- _TASK REQUIREMENTS_
Where a line below contains "PREPARED", count it. Reply with the total only.

- _RECORDS FOR THIS TASK_
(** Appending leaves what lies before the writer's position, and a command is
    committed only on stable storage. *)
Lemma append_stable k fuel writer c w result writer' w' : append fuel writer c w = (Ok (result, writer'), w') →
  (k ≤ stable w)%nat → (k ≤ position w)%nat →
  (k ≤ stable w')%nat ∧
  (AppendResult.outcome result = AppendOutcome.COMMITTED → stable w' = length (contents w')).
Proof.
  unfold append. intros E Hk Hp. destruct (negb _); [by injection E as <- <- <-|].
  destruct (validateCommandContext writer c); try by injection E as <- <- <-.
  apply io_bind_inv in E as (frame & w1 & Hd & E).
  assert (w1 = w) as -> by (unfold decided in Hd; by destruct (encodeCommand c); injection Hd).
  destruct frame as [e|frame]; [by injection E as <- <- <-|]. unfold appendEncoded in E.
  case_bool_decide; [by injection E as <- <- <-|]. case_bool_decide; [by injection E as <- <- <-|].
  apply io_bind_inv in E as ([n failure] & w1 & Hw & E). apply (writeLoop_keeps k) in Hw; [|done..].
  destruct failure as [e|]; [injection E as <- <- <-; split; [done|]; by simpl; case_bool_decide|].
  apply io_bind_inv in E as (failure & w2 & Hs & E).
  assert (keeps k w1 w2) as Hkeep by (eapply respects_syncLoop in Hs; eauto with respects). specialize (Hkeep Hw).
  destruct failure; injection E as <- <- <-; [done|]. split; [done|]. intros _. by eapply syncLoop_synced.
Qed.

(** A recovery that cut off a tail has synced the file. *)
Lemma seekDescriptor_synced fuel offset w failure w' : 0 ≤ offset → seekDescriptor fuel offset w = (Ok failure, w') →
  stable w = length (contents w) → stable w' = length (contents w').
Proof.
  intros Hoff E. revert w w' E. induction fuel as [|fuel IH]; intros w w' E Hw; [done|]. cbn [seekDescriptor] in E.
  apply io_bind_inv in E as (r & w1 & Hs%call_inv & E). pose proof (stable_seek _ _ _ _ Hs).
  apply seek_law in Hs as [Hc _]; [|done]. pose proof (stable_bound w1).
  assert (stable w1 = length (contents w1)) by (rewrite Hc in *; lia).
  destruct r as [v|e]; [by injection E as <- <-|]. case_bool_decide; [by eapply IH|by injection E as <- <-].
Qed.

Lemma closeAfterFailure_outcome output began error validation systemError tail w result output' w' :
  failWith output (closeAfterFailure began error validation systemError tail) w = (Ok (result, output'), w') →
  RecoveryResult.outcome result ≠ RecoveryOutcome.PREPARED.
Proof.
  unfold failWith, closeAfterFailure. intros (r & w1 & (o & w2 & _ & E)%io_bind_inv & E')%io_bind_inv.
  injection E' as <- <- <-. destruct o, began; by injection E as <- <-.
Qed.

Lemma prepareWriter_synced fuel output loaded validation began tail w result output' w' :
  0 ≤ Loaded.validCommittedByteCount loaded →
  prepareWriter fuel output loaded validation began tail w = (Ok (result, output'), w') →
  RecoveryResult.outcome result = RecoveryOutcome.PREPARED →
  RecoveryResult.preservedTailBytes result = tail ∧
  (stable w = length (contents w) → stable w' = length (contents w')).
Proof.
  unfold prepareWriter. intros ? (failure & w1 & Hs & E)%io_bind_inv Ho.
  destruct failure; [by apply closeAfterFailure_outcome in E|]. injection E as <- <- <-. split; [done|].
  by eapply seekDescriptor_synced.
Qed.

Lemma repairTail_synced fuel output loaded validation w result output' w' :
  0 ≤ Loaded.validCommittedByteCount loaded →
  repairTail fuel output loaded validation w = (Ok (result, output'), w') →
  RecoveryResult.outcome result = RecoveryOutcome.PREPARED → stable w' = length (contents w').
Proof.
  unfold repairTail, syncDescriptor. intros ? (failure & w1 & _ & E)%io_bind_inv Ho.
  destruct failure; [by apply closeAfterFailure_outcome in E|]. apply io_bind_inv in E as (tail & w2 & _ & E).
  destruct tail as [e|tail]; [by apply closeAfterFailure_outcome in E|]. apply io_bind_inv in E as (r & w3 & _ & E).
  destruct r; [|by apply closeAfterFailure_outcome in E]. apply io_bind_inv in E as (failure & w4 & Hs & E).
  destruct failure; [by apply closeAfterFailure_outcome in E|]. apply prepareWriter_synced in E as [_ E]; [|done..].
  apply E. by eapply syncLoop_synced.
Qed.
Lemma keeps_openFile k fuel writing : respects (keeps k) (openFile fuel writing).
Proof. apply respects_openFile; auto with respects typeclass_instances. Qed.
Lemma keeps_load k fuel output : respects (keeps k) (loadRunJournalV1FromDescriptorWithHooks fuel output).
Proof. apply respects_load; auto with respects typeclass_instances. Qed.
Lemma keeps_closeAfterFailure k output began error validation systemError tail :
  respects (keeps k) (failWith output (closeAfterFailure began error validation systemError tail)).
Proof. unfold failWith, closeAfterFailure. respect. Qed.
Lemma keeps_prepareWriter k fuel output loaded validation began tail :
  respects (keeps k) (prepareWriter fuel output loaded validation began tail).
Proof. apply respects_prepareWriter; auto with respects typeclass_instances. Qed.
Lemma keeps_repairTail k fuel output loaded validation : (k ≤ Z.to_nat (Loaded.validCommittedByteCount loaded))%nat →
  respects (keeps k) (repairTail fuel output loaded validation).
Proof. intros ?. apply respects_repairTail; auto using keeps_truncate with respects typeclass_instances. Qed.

...

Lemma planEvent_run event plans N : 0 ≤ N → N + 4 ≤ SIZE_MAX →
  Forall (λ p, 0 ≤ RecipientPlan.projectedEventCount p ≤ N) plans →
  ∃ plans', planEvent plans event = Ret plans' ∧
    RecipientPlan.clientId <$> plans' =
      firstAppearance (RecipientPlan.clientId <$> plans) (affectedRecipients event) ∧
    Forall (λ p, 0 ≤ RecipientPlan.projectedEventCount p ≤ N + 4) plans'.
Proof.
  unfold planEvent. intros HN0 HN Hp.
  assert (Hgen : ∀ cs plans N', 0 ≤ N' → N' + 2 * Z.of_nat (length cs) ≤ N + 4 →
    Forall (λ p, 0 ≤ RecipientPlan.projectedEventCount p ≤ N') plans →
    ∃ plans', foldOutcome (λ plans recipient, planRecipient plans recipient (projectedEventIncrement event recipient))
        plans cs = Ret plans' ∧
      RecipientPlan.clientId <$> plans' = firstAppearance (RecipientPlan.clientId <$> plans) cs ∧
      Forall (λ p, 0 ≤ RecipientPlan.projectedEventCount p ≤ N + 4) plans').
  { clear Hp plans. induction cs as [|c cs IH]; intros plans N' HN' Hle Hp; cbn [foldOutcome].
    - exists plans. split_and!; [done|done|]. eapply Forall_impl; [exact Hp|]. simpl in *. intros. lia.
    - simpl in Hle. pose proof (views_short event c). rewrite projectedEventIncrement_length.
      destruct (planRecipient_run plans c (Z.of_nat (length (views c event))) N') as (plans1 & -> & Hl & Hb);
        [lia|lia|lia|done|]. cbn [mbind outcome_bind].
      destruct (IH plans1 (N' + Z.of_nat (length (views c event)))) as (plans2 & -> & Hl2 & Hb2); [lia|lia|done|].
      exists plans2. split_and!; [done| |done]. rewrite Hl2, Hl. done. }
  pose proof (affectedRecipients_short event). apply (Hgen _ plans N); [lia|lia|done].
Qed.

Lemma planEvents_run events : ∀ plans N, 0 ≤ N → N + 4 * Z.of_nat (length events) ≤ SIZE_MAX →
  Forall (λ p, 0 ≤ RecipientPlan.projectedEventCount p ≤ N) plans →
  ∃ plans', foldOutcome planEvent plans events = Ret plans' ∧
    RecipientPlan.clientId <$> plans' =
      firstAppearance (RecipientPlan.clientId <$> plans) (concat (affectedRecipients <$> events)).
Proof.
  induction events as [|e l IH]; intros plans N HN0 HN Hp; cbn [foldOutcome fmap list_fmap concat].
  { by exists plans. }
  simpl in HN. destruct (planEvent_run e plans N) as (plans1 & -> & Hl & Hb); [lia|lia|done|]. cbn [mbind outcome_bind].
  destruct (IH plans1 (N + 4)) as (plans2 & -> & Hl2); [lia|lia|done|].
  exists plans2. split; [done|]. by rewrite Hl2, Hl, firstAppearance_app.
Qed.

- _ANSWER TO THE PROBLEM_
3